• **Records shown**:

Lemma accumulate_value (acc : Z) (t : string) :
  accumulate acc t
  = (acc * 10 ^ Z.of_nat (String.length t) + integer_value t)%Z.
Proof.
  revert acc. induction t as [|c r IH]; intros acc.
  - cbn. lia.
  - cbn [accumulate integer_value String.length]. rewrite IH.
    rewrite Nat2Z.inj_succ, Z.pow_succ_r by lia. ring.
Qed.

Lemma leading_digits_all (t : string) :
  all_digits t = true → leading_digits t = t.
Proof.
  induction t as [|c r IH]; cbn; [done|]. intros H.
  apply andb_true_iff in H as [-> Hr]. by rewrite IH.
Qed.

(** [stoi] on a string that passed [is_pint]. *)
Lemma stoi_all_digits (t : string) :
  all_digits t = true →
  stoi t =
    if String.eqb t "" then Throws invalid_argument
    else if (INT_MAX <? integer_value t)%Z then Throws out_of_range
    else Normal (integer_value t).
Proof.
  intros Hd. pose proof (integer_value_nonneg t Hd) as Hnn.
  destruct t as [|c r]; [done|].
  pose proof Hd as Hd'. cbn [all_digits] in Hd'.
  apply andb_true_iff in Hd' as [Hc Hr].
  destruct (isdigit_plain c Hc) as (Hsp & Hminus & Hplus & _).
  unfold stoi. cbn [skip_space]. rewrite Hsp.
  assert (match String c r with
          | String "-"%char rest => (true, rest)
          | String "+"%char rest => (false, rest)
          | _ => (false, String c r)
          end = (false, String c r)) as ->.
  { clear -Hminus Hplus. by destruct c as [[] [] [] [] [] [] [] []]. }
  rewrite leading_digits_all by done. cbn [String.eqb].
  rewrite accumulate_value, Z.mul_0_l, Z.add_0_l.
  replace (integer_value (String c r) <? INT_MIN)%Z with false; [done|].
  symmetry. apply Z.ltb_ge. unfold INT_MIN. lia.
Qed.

• **Task requirements**:
All of the data must be set down again exactly.

• **Answer space**:
Lemma accumulate_value (acc : Z) (t : string) :
  accumulate acc t
  = (acc * 10 ^ Z.of_nat (String.length t) + integer_value t)%Z.
Proof.
  revert acc. induction t as [|c r IH]; intros acc.
  - cbn. lia.
  - cbn [accumulate integer_value String.length]. rewrite IH.
    rewrite Nat2Z.inj_succ, Z.pow_succ_r by lia. ring.
Qed.

Lemma leading_digits_all (t : string) :
  all_digits t = true → leading_digits t = t.
Proof.
  induction t as [|c r IH]; cbn; [done|]. intros H.
  apply andb_true_iff in H as [-> Hr]. by rewrite IH.
Qed.

(** [stoi] on a string that passed [is_pint]. *)
Lemma stoi_all_digits (t : string) :
  all_digits t = true →
  stoi t =
    if String.eqb t "" then Throws invalid_argument
    else if (INT_MAX <? integer_value t)%Z then Throws out_of_range
    else Normal (integer_value t).
Proof.
  intros Hd. pose proof (integer_value_nonneg t Hd) as Hnn.
  destruct t as [|c r]; [done|].
  pose proof Hd as Hd'. cbn [all_digits] in Hd'.
  apply andb_true_iff in Hd' as [Hc Hr].
  destruct (isdigit_plain c Hc) as (Hsp & Hminus & Hplus & _).
  unfold stoi. cbn [skip_space]. rewrite Hsp.
  assert (match String c r with
          | String "-"%char rest => (true, rest)
          | String "+"%char rest => (false, rest)
          | _ => (false, String c r)
          end = (false, String c r)) as ->.
  { clear -Hminus Hplus. by destruct c as [[] [] [] [] [] [] [] []]. }
  rewrite leading_digits_all by done. cbn [String.eqb].
  rewrite accumulate_value, Z.mul_0_l, Z.add_0_l.
  replace (integer_value (String c r) <? INT_MIN)%Z with false; [done|].
  symmetry. apply Z.ltb_ge. unfold INT_MIN. lia.
Qed.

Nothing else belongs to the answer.